*** Opening of ENTRIES SHOWN ***
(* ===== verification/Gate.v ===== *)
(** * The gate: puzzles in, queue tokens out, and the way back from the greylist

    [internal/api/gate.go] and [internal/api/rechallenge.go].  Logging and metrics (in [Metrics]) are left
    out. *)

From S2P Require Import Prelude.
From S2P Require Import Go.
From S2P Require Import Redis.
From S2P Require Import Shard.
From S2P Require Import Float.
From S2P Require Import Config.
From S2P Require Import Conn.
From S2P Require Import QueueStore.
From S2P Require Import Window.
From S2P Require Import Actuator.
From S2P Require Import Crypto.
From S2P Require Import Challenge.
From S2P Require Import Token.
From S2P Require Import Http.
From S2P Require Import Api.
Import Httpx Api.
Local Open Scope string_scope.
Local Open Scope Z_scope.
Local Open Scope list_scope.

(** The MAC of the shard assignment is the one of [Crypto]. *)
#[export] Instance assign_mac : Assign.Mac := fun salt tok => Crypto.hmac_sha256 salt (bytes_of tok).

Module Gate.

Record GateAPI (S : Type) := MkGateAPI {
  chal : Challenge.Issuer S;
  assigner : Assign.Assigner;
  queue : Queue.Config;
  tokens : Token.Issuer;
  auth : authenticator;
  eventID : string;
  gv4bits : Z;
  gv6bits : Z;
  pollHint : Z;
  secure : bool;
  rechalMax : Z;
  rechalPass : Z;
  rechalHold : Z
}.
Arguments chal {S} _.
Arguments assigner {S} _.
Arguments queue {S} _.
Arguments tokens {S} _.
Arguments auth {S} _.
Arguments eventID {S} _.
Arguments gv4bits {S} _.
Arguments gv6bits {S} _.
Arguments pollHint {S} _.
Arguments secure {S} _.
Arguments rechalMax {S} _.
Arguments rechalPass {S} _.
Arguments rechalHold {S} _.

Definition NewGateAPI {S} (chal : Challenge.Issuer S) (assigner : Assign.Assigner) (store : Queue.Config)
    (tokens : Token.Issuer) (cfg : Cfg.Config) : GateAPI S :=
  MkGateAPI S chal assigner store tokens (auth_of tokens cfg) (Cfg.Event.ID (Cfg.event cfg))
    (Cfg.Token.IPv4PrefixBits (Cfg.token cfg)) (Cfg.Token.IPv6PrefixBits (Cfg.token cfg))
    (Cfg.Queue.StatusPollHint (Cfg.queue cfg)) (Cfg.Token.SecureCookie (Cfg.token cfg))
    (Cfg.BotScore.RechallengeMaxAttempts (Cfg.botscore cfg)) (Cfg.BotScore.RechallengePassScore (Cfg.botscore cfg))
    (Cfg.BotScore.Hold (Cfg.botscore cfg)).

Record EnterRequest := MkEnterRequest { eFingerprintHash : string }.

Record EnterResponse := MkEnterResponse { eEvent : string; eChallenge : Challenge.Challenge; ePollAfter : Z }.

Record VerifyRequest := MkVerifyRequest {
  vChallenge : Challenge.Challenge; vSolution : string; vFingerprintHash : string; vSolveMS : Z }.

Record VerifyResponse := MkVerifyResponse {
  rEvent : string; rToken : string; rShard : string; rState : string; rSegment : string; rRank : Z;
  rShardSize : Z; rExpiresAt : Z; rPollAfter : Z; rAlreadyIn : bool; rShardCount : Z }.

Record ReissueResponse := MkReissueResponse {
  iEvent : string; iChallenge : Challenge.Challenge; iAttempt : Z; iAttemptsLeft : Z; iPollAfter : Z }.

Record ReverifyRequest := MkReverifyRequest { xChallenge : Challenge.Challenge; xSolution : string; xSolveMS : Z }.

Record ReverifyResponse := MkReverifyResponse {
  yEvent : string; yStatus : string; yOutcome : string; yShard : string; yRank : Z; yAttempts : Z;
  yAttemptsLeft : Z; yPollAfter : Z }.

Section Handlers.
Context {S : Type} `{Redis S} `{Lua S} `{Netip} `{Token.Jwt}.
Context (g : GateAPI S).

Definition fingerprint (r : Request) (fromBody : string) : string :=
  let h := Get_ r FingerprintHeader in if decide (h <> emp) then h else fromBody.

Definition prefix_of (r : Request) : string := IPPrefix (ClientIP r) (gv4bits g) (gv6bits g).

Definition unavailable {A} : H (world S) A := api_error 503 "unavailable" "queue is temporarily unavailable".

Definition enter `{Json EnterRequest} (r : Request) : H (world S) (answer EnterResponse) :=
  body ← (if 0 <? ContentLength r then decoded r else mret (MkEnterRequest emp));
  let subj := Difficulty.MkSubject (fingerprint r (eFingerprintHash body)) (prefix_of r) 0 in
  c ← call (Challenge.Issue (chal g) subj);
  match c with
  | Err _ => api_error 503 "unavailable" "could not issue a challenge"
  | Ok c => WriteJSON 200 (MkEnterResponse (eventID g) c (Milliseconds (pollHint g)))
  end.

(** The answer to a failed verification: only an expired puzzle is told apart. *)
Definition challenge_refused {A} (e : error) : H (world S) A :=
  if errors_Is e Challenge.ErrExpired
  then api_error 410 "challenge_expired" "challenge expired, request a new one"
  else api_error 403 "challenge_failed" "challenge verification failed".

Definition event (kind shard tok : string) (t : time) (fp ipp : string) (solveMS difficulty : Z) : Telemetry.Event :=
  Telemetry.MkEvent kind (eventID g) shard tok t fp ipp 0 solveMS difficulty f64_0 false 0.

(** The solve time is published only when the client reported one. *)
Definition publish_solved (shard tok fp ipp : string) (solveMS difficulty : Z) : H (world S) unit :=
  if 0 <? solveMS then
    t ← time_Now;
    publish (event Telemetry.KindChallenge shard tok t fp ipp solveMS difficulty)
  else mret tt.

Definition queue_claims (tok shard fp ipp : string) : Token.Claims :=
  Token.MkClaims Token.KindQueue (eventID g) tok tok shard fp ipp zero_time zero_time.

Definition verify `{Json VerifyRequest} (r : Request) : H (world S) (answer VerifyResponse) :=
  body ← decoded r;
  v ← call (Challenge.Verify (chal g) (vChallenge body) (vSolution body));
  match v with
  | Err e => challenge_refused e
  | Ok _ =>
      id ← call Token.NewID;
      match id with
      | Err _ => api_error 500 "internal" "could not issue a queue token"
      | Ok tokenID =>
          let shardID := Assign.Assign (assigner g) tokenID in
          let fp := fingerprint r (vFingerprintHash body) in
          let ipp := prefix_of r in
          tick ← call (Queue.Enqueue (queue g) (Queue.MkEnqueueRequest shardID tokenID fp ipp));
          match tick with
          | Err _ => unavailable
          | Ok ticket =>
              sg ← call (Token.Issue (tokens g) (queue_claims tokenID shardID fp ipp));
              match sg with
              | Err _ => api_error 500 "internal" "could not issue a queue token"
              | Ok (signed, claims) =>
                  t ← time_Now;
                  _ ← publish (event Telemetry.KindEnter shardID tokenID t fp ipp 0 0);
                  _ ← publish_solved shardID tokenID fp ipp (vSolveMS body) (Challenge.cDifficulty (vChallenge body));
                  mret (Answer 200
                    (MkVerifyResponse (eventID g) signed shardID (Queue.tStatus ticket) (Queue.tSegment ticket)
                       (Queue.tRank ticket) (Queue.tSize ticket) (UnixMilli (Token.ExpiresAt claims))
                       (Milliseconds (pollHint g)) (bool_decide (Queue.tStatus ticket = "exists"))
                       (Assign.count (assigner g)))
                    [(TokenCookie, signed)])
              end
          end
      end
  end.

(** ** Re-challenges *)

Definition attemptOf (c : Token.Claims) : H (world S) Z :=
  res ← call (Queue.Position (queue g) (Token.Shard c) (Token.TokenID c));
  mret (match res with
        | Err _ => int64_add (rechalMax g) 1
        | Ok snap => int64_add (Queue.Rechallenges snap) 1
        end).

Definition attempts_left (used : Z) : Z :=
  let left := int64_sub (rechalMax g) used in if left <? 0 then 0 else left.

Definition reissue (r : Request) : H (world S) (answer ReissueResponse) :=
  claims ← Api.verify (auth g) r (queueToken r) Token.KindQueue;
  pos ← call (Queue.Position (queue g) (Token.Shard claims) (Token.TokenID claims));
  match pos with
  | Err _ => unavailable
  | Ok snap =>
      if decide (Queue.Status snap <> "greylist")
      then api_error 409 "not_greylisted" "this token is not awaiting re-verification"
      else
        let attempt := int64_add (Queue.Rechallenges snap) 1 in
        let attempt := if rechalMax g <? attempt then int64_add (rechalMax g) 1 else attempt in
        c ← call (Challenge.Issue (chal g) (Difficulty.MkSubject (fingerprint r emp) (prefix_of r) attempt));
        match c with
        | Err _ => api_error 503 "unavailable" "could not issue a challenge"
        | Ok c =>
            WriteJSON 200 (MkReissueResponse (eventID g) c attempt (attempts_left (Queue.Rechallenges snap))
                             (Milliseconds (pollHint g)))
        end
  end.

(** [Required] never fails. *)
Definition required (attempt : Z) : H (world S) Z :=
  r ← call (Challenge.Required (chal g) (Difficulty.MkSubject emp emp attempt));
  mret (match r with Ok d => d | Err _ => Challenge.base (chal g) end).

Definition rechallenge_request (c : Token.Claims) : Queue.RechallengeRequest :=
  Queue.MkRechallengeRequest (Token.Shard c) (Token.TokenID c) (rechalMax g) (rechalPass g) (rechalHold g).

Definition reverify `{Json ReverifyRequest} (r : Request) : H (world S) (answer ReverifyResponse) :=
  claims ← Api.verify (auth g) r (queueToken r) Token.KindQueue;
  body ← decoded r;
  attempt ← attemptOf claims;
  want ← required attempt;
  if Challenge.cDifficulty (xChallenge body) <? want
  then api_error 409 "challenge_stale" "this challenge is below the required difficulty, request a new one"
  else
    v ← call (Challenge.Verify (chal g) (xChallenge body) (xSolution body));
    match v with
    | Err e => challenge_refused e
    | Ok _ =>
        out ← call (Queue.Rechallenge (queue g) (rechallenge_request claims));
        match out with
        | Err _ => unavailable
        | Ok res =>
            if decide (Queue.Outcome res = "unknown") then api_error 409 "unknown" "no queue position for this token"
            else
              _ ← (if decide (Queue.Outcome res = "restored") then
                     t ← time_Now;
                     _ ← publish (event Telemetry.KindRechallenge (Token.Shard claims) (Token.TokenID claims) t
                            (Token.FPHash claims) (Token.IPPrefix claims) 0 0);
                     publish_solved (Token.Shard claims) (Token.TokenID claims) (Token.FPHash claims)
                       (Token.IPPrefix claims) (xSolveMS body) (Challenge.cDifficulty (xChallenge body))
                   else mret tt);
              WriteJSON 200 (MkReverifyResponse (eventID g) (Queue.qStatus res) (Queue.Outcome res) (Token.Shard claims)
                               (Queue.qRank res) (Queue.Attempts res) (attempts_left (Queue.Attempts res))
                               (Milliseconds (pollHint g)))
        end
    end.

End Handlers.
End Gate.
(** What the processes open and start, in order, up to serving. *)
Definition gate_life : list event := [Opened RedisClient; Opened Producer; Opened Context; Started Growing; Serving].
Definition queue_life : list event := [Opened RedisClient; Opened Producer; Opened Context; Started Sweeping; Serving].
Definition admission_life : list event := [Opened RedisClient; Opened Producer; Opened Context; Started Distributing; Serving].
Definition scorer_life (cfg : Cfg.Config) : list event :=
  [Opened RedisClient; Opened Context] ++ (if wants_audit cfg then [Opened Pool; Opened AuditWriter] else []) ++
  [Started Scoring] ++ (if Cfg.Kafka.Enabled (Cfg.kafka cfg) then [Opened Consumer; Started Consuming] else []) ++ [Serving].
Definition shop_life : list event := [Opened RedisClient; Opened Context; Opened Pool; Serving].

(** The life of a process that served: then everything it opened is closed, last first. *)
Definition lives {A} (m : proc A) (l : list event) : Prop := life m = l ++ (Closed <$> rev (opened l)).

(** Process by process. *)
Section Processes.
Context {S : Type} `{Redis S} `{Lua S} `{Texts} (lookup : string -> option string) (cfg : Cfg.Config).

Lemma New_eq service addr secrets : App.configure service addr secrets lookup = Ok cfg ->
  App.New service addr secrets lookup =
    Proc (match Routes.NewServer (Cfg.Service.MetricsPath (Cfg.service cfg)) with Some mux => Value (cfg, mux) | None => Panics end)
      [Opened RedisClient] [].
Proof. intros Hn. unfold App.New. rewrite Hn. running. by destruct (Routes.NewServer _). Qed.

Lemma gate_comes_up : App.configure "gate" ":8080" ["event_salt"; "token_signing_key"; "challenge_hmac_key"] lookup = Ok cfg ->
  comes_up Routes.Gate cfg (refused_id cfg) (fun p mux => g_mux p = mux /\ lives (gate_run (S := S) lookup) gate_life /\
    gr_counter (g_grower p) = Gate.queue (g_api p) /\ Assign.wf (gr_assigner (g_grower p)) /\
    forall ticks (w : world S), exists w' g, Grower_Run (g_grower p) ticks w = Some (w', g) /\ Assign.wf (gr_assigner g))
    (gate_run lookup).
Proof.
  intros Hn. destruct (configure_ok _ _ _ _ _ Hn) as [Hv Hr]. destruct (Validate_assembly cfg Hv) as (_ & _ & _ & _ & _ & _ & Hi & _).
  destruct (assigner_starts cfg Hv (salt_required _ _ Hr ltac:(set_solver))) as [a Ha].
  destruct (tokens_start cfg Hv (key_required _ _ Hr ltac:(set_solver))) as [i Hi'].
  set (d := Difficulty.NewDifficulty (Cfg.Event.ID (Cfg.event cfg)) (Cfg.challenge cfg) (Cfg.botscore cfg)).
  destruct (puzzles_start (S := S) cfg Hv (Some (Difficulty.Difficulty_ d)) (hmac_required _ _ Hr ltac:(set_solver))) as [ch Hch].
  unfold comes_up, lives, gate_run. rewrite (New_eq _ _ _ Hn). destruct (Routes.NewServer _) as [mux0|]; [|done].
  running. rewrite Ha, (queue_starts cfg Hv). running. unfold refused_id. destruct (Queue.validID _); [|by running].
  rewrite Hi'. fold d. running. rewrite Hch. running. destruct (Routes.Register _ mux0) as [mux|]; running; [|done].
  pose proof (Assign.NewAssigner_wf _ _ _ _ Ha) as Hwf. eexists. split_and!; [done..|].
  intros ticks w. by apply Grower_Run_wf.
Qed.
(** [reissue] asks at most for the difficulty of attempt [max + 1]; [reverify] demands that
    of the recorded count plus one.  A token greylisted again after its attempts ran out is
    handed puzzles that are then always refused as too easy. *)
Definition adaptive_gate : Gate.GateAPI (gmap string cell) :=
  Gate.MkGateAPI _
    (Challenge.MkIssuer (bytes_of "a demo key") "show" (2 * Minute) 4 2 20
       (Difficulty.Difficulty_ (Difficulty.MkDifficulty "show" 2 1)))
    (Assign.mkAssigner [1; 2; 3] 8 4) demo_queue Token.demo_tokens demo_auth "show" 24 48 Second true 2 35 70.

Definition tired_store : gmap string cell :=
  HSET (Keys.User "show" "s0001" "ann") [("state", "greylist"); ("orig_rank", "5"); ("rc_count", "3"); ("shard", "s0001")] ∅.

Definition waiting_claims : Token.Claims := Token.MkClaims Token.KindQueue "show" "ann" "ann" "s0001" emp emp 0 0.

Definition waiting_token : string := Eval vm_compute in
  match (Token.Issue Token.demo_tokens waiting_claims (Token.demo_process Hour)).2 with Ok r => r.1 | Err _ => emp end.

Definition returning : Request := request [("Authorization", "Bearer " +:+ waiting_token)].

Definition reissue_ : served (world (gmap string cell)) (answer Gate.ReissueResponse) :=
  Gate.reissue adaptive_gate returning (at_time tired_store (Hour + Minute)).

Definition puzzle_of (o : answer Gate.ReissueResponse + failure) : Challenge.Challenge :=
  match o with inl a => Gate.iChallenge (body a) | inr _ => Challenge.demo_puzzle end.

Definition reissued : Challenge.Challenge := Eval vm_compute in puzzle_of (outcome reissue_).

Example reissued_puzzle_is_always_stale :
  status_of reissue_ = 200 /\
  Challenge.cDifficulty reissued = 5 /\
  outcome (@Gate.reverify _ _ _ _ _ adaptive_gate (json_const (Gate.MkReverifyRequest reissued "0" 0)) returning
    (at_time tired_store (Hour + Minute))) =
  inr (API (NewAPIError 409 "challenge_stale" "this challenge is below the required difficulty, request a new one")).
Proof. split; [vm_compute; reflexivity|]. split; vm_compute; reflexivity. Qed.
*** Close of ENTRIES SHOWN ***
▸ **PROBLEM TO SOLVE**:
On how many lines of the listing does the string "ltac" appear? Only the number should be given.

▸ **RESPONSE BELOW**:
3